Barak hat den Entschluss einsam gefällt. Spöttisch gesagt, hat sich der Regierungschef allenfalls mit dem Verteidigungsminister beraten, der ebenfalls Barak heißt. Ihm fehlt die Gabe, mit dem Kabinett und mit der Bevölkerung zu kommunizieren. Angetreten war der Premier als geistiger Nachfolger und politischer Erbe von Jitzhak Rabin, der sich vom harten Militär zum Friedensnobelpreisträger gewandelt hatte. Und nun droht Barak wie Jitzhak Schamir oder Benjamin Netanjahu zu enden: unglaubwürdig, mit übler Nachrede, ein politischer Versager.

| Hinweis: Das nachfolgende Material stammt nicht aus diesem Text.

Definition raw_loader_setup_bsp (k : K) : K * Z :=
  let '(k, ret, sregs) := vcpu_get_regs k REG_SREGS (sizeof_reg_buf REG_SREGS) in
  match sregs with
  | None => (k, ret)
  | Some sregs =>
      let sregs := raw_bsp_sregs sregs in
      checked (vcpu_set_regs k REG_SREGS sregs (sizeof_reg_buf REG_SREGS)) (fun k =>
      checked (vcpu_set_reg k (reg_id X86_REG_RIP) 0) (fun k =>
      checked (vcpu_set_reg k (reg_id X86_REG_RFLAGS) 0x02) (fun k =>
      (k, 0))))
  end.

(** ** Lemmas *)

Context `{!KvmVcpuLaws K R}.

(** The registers are as they were. *)
Definition same_regs (k k' : K) : Prop := regs_of k' = regs_of k ∧ sregs_of k' = sregs_of k.

Lemma reg_of_id_inv id r : 0 ≤ id → reg_of_id id = Some r → id = reg_id r.
Proof.
  intros Hid E. unfold reg_of_id in E. rewrite <- (Z2Nat.id id) by done. revert E. generalize (Z.to_nat id) as n.
  intros n E. do 18 (destruct n as [|n]; [by injection E as <-|]). done.
Qed.

Lemma reg_of_reg_id r : reg_of_id (reg_id r) = Some r.
Proof. by destruct r. Qed.

Lemma reg_id_range r : 0 ≤ reg_id r ≤ 17.
Proof. destruct r; simpl; lia. Qed.

Lemma read_write_eq k r v : read_reg (write_reg k r v) r = v.
Proof. by destruct r. Qed.

Lemma read_write_ne k r r' v : r ≠ r' → read_reg (write_reg k r v) r' = read_reg k r'.
Proof. by destruct r, r'. Qed.

Lemma errno_neg e : 0 < e → - host_error_from_errno e < 0.
Proof. intros He. pose proof (host_error_range e). lia. Qed.

(** One register is written, and only that one. *)
Definition reg_written (k k' : K) (r : x86_reg_id) (v : Z) : Prop :=
  sregs_of k' = sregs_of k ∧
  read_reg (regs_of k') r = (if decide (r = X86_REG_RFLAGS) then stored_flags v else v) ∧
  ∀ r', r' ≠ r → read_reg (regs_of k') r' = read_reg (regs_of k) r'.

Lemma set_reg_spec k r v :
  let '(k', ret) := vcpu_set_reg k (reg_id r) v in
  (ret < 0 ∧ same_regs k k') ∨ (ret = 0 ∧ reg_written k k' r v).
Proof.
  unfold vcpu_set_reg, kvm_arch_vcpu_set_reg, same_regs.
  pose proof (reg_id_range r). destruct (Z.leb_spec (reg_id r) (reg_id X86_REG_RFLAGS)) as [_|Hr]; [|simpl in Hr; lia].
  pose proof (kvm_get_regs_law k) as L. destruct (KVM_GET_REGS k) as [k1 [rs|e]];
    [|left; destruct L as [He L]; eauto using errno_neg].
  destruct L as (-> & L1 & L2). rewrite reg_of_reg_id.
  pose proof (kvm_set_regs_law k1 (write_reg (regs_of k) r v)) as S.
  destruct (KVM_SET_REGS _ _) as [k2 [[]|e]].
  - right. split; [done|]. destruct S as [S1 S2]. split; [by rewrite S2|]. rewrite S1. split.
    + destruct (decide _) as [->|Hn]; [done|]. destruct r; done.
    + intros r' Hr'. destruct (decide (r' = X86_REG_RFLAGS)) as [->|].
      * change (stored_flags (read_reg (write_reg (regs_of k) r v) X86_REG_RFLAGS) = k_rflags (regs_of k)).
        rewrite read_write_ne by done. apply kvm_flags_law.
      * transitivity (read_reg (write_reg (regs_of k) r v) r'); [by destruct r'|]. by apply read_write_ne.
  - left. destruct S as (He & S1 & S2). split; [by apply errno_neg|]. by rewrite S1, S2.
Qed.

Lemma get_reg_spec k r :
  let '(k', ret, v) := vcpu_get_reg k (reg_id r) in
  same_regs k k' ∧ (ret < 0 ∧ v = None ∨ ret = 0 ∧ v = Some (read_reg (regs_of k) r)).
Proof.
  unfold vcpu_get_reg, kvm_arch_vcpu_get_reg, same_regs.
  pose proof (reg_id_range r). destruct (Z.leb_spec (reg_id r) (reg_id X86_REG_RFLAGS)) as [_|Hr]; [|simpl in Hr; lia].
  pose proof (kvm_get_regs_law k) as L. destruct (KVM_GET_REGS k) as [k1 [rs|e]].
  - destruct L as (-> & L1 & L2). rewrite reg_of_reg_id. auto.
  - destruct L as [He L]. eauto using errno_neg.
Qed.

Lemma sregs_unpack_pack (kr : kvm_sregs R) m : sregs_unpack (sregs_pack kr m) = m.
Proof. by destruct m as [[] [] [] [] [] [] [] []]. Qed.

Der Fall Netanjahu beweist allerdings auch, dass die Öffentlichkeit schnell vergisst oder zumindest verzeiht. Nur so lässt sich der phänomenale Wiederaufstieg des "Bibi" Netanjahu in den Meinungsumfragen erklären. Muss Barak also die anstehenden Wahlen von vornherein verloren geben? Er hat noch eine Chance - wenn er, erstens, zurücktritt und, zweitens, einen Kompromiss mit Jassir Arafat schließt. Sein Rücktritt als Regierungschef würde das Comeback von Netanjahu verhindern. Dann würde nur der Premier neu gewählt, nicht das Parlament. Und kandidieren dürften nur Abgeordnete - was Netanjahu nicht mehr ist.

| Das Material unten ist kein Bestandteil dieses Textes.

(* ===== verification/Kick.v ===== *)
(** * Interrupting a processor (src/accel/kvm/signal.c, src/accel/kvm/vcpu.c, src/host/posix/thread.c)

    A thread that wants a processor to stop stores the stop request and then
    sends the processor's thread a signal.  The thread may be anywhere in
    [kvm_vcpu_run] then: it looks at the request before it enters the guest, and
    blocks the signal except while the guest runs, where it interrupts it.  A
    step is one call of either thread; the two race. *)

From S2P Require Import Prelude Host KvmAccel.

Module Kick.
Import Host.

(** Where [kvm_vcpu_run] is: before [kvm_signal_block], before
    [kvm_vcpu_setup_sigmask], before the look at the stop request, before the
    KVM_RUN call, in the guest, returned. *)
Inductive pc : Type := Start | Masking | Check | Entering | Guest | Returned (ret : Z).

(** [mask] are the signals the thread blocks, [run_mask] those it blocks in the
    guest, in the kernel's format; [pending] is whether the wakeup signal waits to
    be delivered; [kickers] counts the threads that have stored the request and
    not sent the signal, and [failed] says that sending it failed once. *)
Record state : Type := mk_state {
  at_pc : pc;
  mask : gset Z;
  run_mask : Z;
  pending : bool;
  stop : bool;
  kickers : nat;
  failed : bool;
}.

Definition eta_state (s : state) : state :=
  mk_state (at_pc s) (mask s) (run_mask s) (pending s) (stop s) (kickers s) (failed s).
#[export] Instance set_at_pc : Setter at_pc := ltac:(derive_setter eta_state).
#[export] Instance set_mask : Setter mask := ltac:(derive_setter eta_state).
#[export] Instance set_run_mask : Setter run_mask := ltac:(derive_setter eta_state).
#[export] Instance set_pending : Setter pending := ltac:(derive_setter eta_state).
#[export] Instance set_stop : Setter stop := ltac:(derive_setter eta_state).
#[export] Instance set_kickers : Setter kickers := ltac:(derive_setter eta_state).
#[export] Instance set_failed : Setter failed := ltac:(derive_setter eta_state).

(** The steps of the processor's thread, with the outcomes of its calls:
    blocking the signal, installing the mask, looking, entering, being
    interrupted, leaving the guest for another reason, which goes round or
    returns; and those of the others: storing the request and sending the signal
    with [pthread_kill]. *)
Inductive event : Type :=
| Block (sigmask : Z)
| Setup (malloc : bool) (sigmask : Z) (sigdelset set_mask : sys unit)
| Look
| Enter
| Interrupt
| Leave (ret : option Z)
| Store
| Signal (kill : Z).

Section Kick.
Context `{HostErrors}.
(** The signal that was claimed for this. *)
Variable wakeup : Z.

Definition in_guest (s : state) : bool := match at_pc s with Guest => true | _ => false end.

(** Does the signal interrupt the guest?  KVM_RUN returns as soon as a signal
    waits that is not in its mask. *)
Definition interrupts (s : state) : bool := pending s && negb (Z.testbit (run_mask s) (wakeup - 1)).

(** A signal that is delivered runs the handler, which does nothing; one that
    the thread blocks, or that comes while the guest runs, waits. *)
Definition kvm_interrupt_handler (s : state) : state := s.

Definition deliver (s : state) : state :=
  if in_guest s || bool_decide (wakeup ∈ mask s) then s <| pending := true |> else kvm_interrupt_handler s.

(** [kvm_vcpu_kick] on the thread, by [host_posix_thread_signal]. *)
Definition kvm_vcpu_kick (s : state) (kill : Z) : state * Z :=
  (if kill =? 0 then deliver s else s, - host_error_from_errno kill).

(** Back from KVM_RUN with EINTR the thread's own mask is in force again: the
    signal is delivered only if that does not block it. *)
Definition kvm_run_interrupted (s : state) : state :=
  let s := if bool_decide (wakeup ∈ mask s) then s else kvm_interrupt_handler (s <| pending := false |>) in
  s <| at_pc := Check |>.

Definition enabled (s : state) (e : event) : Prop :=
  match e, at_pc s with
  | Block r, Start => 0 ≤ r
  | Setup _ r d m, Masking => 0 ≤ r ∧ match d with Errno e => 0 < e | _ => True end ∧ match m with Errno e => 0 < e | _ => True end
  | Look, Check => True
  | Enter, Entering => True
  | Interrupt, Guest => interrupts s = true
  | Leave _, Guest => True
  | Store, _ => True
  | Signal r, _ => (0 < kickers s)%nat ∧ 0 ≤ r
  | _, _ => False
  end.

Definition exec (s : state) (e : event) : state :=
  match e with
  | Block r =>
      let ret := Accel.kvm_signal_block wakeup r in
      if ret <? 0 then s <| at_pc := Returned ret |>
      else let s := s <| mask := {[wakeup]} ∪ mask s |> in s <| at_pc := Masking |>
  | Setup malloc r d m =>
      match Accel.kvm_vcpu_setup_sigmask malloc (Accel.kvm_signal_run_mask wakeup r (mask s) d) m with
      | (Some bits, _) => let s := s <| run_mask := bits |> in s <| at_pc := Check |>
      | (None, ret) => s <| at_pc := Returned ret |>
      end
  | Look => s <| at_pc := if stop s then Returned 0 else Entering |>
  | Enter => if interrupts s then kvm_run_interrupted s else s <| at_pc := Guest |>
  | Interrupt => kvm_run_interrupted s
  | Leave ret => s <| at_pc := match ret with None => Check | Some r => Returned r end |>
  | Store => let s := s <| stop := true |> in s <| kickers := S (kickers s) |>
  | Signal r =>
      let '(s, ret) := kvm_vcpu_kick s r in
      let s := s <| kickers := pred (kickers s) |> in
      if ret <? 0 then s <| failed := true |> else s
  end.

Inductive reach (m : gset Z) : state → Prop :=
| reach_start bits : reach m (mk_state Start m bits false false 0 false)
| reach_step s e : reach m s → enabled s e → reach m (exec s e).

(** ** Invariant *)

Definition prepared (p : pc) : bool := match p with Check | Entering | Guest => true | _ => false end.
Definition past_look (p : pc) : bool := match p with Entering | Guest => true | _ => false end.

Record inv (s : state) : Prop := {
  i_mask : at_pc s = Masking ∨ prepared (at_pc s) = true → wakeup ∈ mask s;
  i_run : prepared (at_pc s) = true → Z.testbit (run_mask s) (wakeup - 1) = false;
  i_stop : (0 < kickers s)%nat → stop s = true;
  i_kick : past_look (at_pc s) = true → stop s = true → (0 < kickers s)%nat ∨ failed s = true ∨ pending s = true;
}.

Lemma setup_unmasks malloc r m d sm bits ret :
  0 ≤ r → match d with Errno e => 0 < e | _ => True end →
  Accel.kvm_vcpu_setup_sigmask malloc (Accel.kvm_signal_run_mask wakeup r m d) sm = (Some bits, ret) →
  Z.testbit bits (wakeup - 1) = false.
Proof.
  intros Hr Hd E. destruct malloc; [|done]. destruct sm as [[]|e].
  2: { unfold Accel.kvm_vcpu_setup_sigmask in E. simpl in E. destruct (Accel.kvm_signal_run_mask _ _ _ _) as [x y]. by destruct (x <? 0). }
  destruct (decide (r = 0)) as [->|Hn].
  - destruct d as [[]|e]; [by apply (Accel.kvm_sigmask_spec wakeup m bits ret) in E as [? _]|].
    unfold Accel.kvm_vcpu_setup_sigmask, Accel.kvm_signal_run_mask in E. simpl in E. destruct (wakeup =? -1); simpl in E; [done|].
    pose proof (host_error_range e). destruct (Z.ltb_spec (- host_error_from_errno e) 0); [done|lia].
  - unfold Accel.kvm_vcpu_setup_sigmask, Accel.kvm_signal_run_mask in E. simpl in E. destruct (wakeup =? -1); simpl in E; [done|].
    destruct (Z.eqb_spec r 0); [lia|]. simpl in E. pose proof (host_error_range r Hn).
    destruct (Z.ltb_spec (- host_error_from_errno r) 0); [done|lia].
Qed.

(** In a state that satisfies the invariant a signal that waits interrupts. *)
Lemma inv_interrupts s : inv s → prepared (at_pc s) = true → interrupts s = pending s.
Proof. intros [_ Hr _ _] Hp. unfold interrupts. rewrite Hr by done. apply andb_true_r. Qed.

Lemma interrupted_inv s : inv s → prepared (at_pc s) = true → inv (kvm_run_interrupted s).
Proof.
  intros [Hm Hr Hs _] Hp. specialize (Hm (or_intror Hp)). unfold kvm_run_interrupted. rewrite bool_decide_true by done.
  split; cbn; auto. done.
Qed.

(** The fields of the invariant, after a step from a known place. *)
Local Ltac fields_hold :=
  split; cbn; intros; repeat match goal with D : _ ∨ _ |- _ => destruct D end; try done; try congruence; auto.

Lemma inv_change s s' :
  inv s → at_pc s' = at_pc s → mask s' = mask s → run_mask s' = run_mask s → stop s' = true →
  (past_look (at_pc s) = true → failed s' = true ∨ pending s' = true) → inv s'.
Proof. intros [Hm Hr Hs Hk] Ea Em Er Es Hp. split; rewrite ?Ea, ?Em, ?Er; auto. Qed.

Lemma signal_inv s kill : inv s → (0 < kickers s)%nat → 0 ≤ kill → inv (exec s (Signal kill)).
Proof.
  intros I Hk0 Hkill. pose proof I as [Hm _ Hs _]. specialize (Hs Hk0). cbn [exec]. unfold kvm_vcpu_kick, deliver.
  destruct (Z.eqb_spec kill 0) as [->|Hn].
  - change (- host_error_from_errno 0 <? 0) with false. cbv iota.
    destruct (in_guest s || bool_decide (wakeup ∈ mask s)) eqn:G; eapply inv_change; eauto; cbn; auto.
    intros Hp. apply orb_false_iff in G as [_ G]. apply bool_decide_eq_false in G. contradict G. apply Hm. right. by destruct (at_pc s).
  - pose proof (host_error_range kill Hn). destruct (Z.ltb_spec (- host_error_from_errno kill) 0); [|lia].
    eapply inv_change; eauto; cbn; auto.
Qed.

Lemma kick_step_inv s e : inv s → enabled s e → inv (exec s e).
Proof.
  intros I En. pose proof I as [Hm Hr Hs Hk]. destruct e; unfold enabled in En;
    [destruct (at_pc s) eqn:E; try done; cbn in *; cbn [exec]..| |].
  - destruct (_ <? 0); fields_hold. apply elem_of_union_l. by apply elem_of_singleton.
  - destruct En as (Hr0 & Hd & _). destruct (Accel.kvm_vcpu_setup_sigmask _ _ _) as [[bits|] ret] eqn:Es; fields_hold.
    by eapply setup_unmasks.
  - destruct (stop s) eqn:Est; fields_hold. rewrite Est. auto.
  - destruct (interrupts s) eqn:Ei; [apply interrupted_inv; [done|by rewrite E]|]. fields_hold.
  - apply interrupted_inv; [done|by rewrite E].
  - destruct ret; fields_hold.
  - cbn [exec]. split; cbn; auto. lia.
  - assert (Hk' : (0 < kickers s)%nat ∧ 0 ≤ kill) by (revert En; by destruct (at_pc s)). destruct Hk' as [Hk1 Hk2]. exact (signal_inv s kill I Hk1 Hk2).
Qed.

Lemma kick_reach_inv m s : reach m s → inv s.
Proof.
  induction 1 as [|s e R IH En]; [|by apply kick_step_inv]. split; cbn; intros; try done; [by destruct H0|lia].
Qed.

(** ** The wakeup is not lost *)

(** Is this a step of the processor's thread? *)
Definition own (e : event) : bool := match e with Store | Signal _ => false | _ => true end.

(** Steps left to the return. *)
Definition rank (p : pc) : nat :=
  match p with Start => 3 | Masking | Entering | Guest => 2 | Check => 1 | Returned _ => 0 end.

Lemma told_to_stop s :
  inv s → stop s = true → kickers s = 0%nat → failed s = false → past_look (at_pc s) = true → pending s = true.
Proof. intros [_ _ _ Hk] Es Ek Ef Hp. destruct (Hk Hp Es) as [?|[?|?]]; [lia|congruence|done]. Qed.

Lemma interrupted_rank s :
  stop s = true → kickers s = 0%nat → failed s = false →
  (rank (at_pc (kvm_run_interrupted s)) < 2)%nat ∧ stop (kvm_run_interrupted s) = true ∧
  kickers (kvm_run_interrupted s) = 0%nat ∧ failed (kvm_run_interrupted s) = false.
Proof. intros. unfold kvm_run_interrupted. destruct (bool_decide _); cbn; split_and!; auto. Qed.

(** C18. Wherever a processor's thread is when it is told to stop: once the
    request is stored and the signals are sent, if none of them failed, the
    processor's thread has returned or can take a step of its own, which needs
    nothing of the guest, and each of its steps brings it closer to the return,
    which is at most three away.  So a stop request never meets a guest that runs
    on, neither when it comes between the look at it and the entry, nor when it
    comes before the thread blocks the signal. *)
Theorem kick_never_lost m s :
  reach m s → stop s = true → kickers s = 0%nat → failed s = false →
  ((∃ r, at_pc s = Returned r) ∨ ∃ e, own e = true ∧ (∀ r, e ≠ Leave r) ∧ enabled s e) ∧
  (∀ e, own e = true → enabled s e →
     (rank (at_pc (exec s e)) < rank (at_pc s))%nat ∧ stop (exec s e) = true ∧ kickers (exec s e) = 0%nat ∧ failed (exec s e) = false).
Proof.
  intros R Es Ek Ef. pose proof (kick_reach_inv m s R) as I. split.
  - destruct (at_pc s) as [| | | | |r] eqn:E; [right..|by eauto].
    + exists (Block 0). unfold enabled. rewrite E. done.
    + exists (Setup true 0 (Done tt) (Done tt)). unfold enabled. rewrite E. done.
    + exists Look. unfold enabled. rewrite E. done.
    + exists Enter. unfold enabled. rewrite E. done.
    + exists Interrupt. unfold enabled. rewrite E. split_and!; [done..|]. rewrite inv_interrupts by (rewrite ?E; done).
      by apply told_to_stop; rewrite ?E.
  - intros e Ho En. destruct e; try done; unfold enabled in En; destruct (at_pc s) eqn:E; try done; cbn [exec].
    + destruct (_ <? 0); cbn; split_and!; auto with lia.
    + destruct (Accel.kvm_vcpu_setup_sigmask _ _ _) as [[]]; cbn; split_and!; auto with lia.
    + rewrite Es. cbn. split_and!; auto with lia.
    + rewrite (inv_interrupts s I), (told_to_stop s I Es Ek Ef) by (by rewrite E). by apply interrupted_rank.
    + by apply interrupted_rank.
    + destruct ret; cbn; split_and!; auto with lia.
Qed.
End Kick.

(** ** Witness *)

#[local] Existing Instance linux_errors.

(** The request comes between the look and the entry, the signal after it. *)
Definition example_state : state :=
  foldl (exec 34) (mk_state Start ∅ 0 false false 0 false)
    [Block 0; Setup true 0 (Done tt) (Done tt); Look; Store; Enter; Signal 0].

Lemma example_state_reached : reach 34 ∅ example_state.
Proof.
  unfold example_state. cbn [foldl]. do 6 (apply reach_step; [|by vm_compute; repeat split; try lia; discriminate]).
  apply reach_start.
Qed.

Lemma kick_never_lost_witness :
  at_pc example_state = Guest ∧ (∃ e, own e = true ∧ (∀ r, e ≠ Leave r) ∧ enabled 34 example_state e) ∧
  at_pc (exec 34 (exec 34 example_state Interrupt) Look) = Returned 0.
Proof.
  split; [vm_compute; reflexivity|]. split; [|vm_compute; reflexivity].
  destruct (kick_never_lost 34 ∅ example_state example_state_reached ltac:(reflexivity) ltac:(reflexivity) ltac:(reflexivity))
    as [[[r E]|E] _]; [|exact E]. exfalso. vm_compute in E. discriminate.
Defined.
End Kick.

Doch wahlentscheidend ist der Friedensprozess. Erzielt Barak doch noch ein Abkommen mit Arafat - ein Ende der Gewalt wäre die Vorbedingung -, kann Barak hoffen. Eine große Mehrheit der Wähler ist bereit, einen erheblichen Preis für Frieden zu zahlen. So hat sich Barak selbst unter Erfolgszwang gesetzt - wie schon mehrfach in seiner rekord-kurzen Amtszeit. Aber er hat die Rechnung wieder einmal ohne den Wirt gemacht, Jassir Arafat. Der hat seit Beginn der "Al Akza-Intifada" in den palästinensischen Meinungsumfragen rasant zugelegt - also keinen Grund, nachzugeben. In seiner Umgebung verkennt man wieder einmal die Lage und glaubt, es sei zweitrangig, ob ein konzessionsbereiter Barak, ein sturer Netanjahu oder ein nationalistischer Ariel Scharon in Israel an der Macht ist.